Man shoots down drone, gets hit with felony charges in Minnesota - Tomte
https://arstechnica.com/tech-policy/2020/05/minnesota-man-faces-felony-charges-for-shooting-down-drone/
======
themodelplumber
> The incident began when an unnamed man flew a drone over Butterfield Foods,
> a producer of meat products—including chicken—in the Southern Minnesota town
> of Butterfield. The man later told a sheriff's deputy he was trying to prove
> that chickens were being slaughtered because of the pandemic.

Ohkaaayyy...seems like there might be other ways to go about proving that than
freaking people out with a drone...

> Two employees approached the man and asked him what he was doing.

Understandable and normal...

> Soon afterwards, someone else shot the drone out of the sky.

What was this person thinking.
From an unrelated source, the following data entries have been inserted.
(** X7. For a Google identifier, [extract_openid_data] raises
    [TypeError] when neither response has an email, and
    [AttributeError] when the email it finds has no ['@']. *)
Theorem google_identifier_needs_email identifier sreg ax a :
  contains "google.com" identifier = true →
  getSingle (default ∅ ax) "http://axschema.org/contact/email" = Ok a →
  attr_truthy a = false →
  (default ∅ sreg !! "email" = None →
   extract_openid_data data_fields identifier sreg ax = Raise TypeError)
  ∧ (∀ s, "email" ∈ data_fields →
          default ∅ sreg !! "email" = Some s →
          "@"%char ∉ list_ascii_of_string s →
          extract_openid_data data_fields identifier sreg ax = Raise AttributeError).
Proof.
  intros Hg Ha Hf.
  assert (Hp : infer_provider identifier = "Google")
    by (by rewrite infer_provider_if, Hg).
  assert (Hget : get' (AttribAccess_init sreg ax) "email" false
                 = Ok (if bool_decide ("email" ∈ data_fields)
                       then default ∅ sreg !! "email" else None)).
  { rewrite (get_unfold _ _ _ "http://axschema.org/contact/email" a);
      [|by vm_compute|done].
    rewrite Hf. replace (sreg_key "email") with "email" by (by vm_compute).
    by case_bool_decide. }
  split.
  - intros Hs. unfold extract_openid_data. rewrite first_step.
    rewrite item_is_provider, Hp, bool_decide_eq_true_2 by done.
    rewrite Hget, Hs. by case_bool_decide.
  - intros s Hdf Hs Hno. unfold extract_openid_data. rewrite first_step.
    rewrite item_is_provider, Hp, bool_decide_eq_true_2 by done.
    rewrite Hget, Hs, bool_decide_eq_true_2 by done.
    cbn [bind email_local_part]. by rewrite no_at_no_match.
Qed.

(** X8. On a single-valued AX response [AttribAccess.get] returns for
    the fifteen logical names of [ax_attributes] and raises [KeyError]
    for every other key. *)
Theorem get_key_error self key ax_only :
  ax_single_valued (ax_resp self) →
  (is_Some (ax_attributes !! key) →
   is_ok (get' self key ax_only) = true)
  ∧ (ax_attributes !! key = None →
     get' self key ax_only = Raise (KeyError key)).
Proof.
  intros Hsv. split.
  - intros Hk. destruct (get_total data_fields self key ax_only Hk Hsv)
      as [v ->]. done.
  - intros Hk. unfold get. by rewrite Hk.
Qed.

End NormalizerInvariants.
Geez.

> The authorities arrested 34-year-old Travis Duane Winters and charged him in
> Watonwan County District Court, The Free Press says. Officials say Winters
> admitted to shooting the drone. He faces charges of criminal damage to
> property and reckless discharge of a weapon within city limits.

Man, that's really sad all around. The plant owner is probably either
struggling with an image problem or a biological stock problem or possibly
both, the employees who tried to take on the situation without firearms lost
an opportunity to potentially help employer and drone guy both, drone guy lost
his drone, and random drone shooter went to jail. Wow. Talk about needlessly
complicating what is already a terrifically stressful pandemic.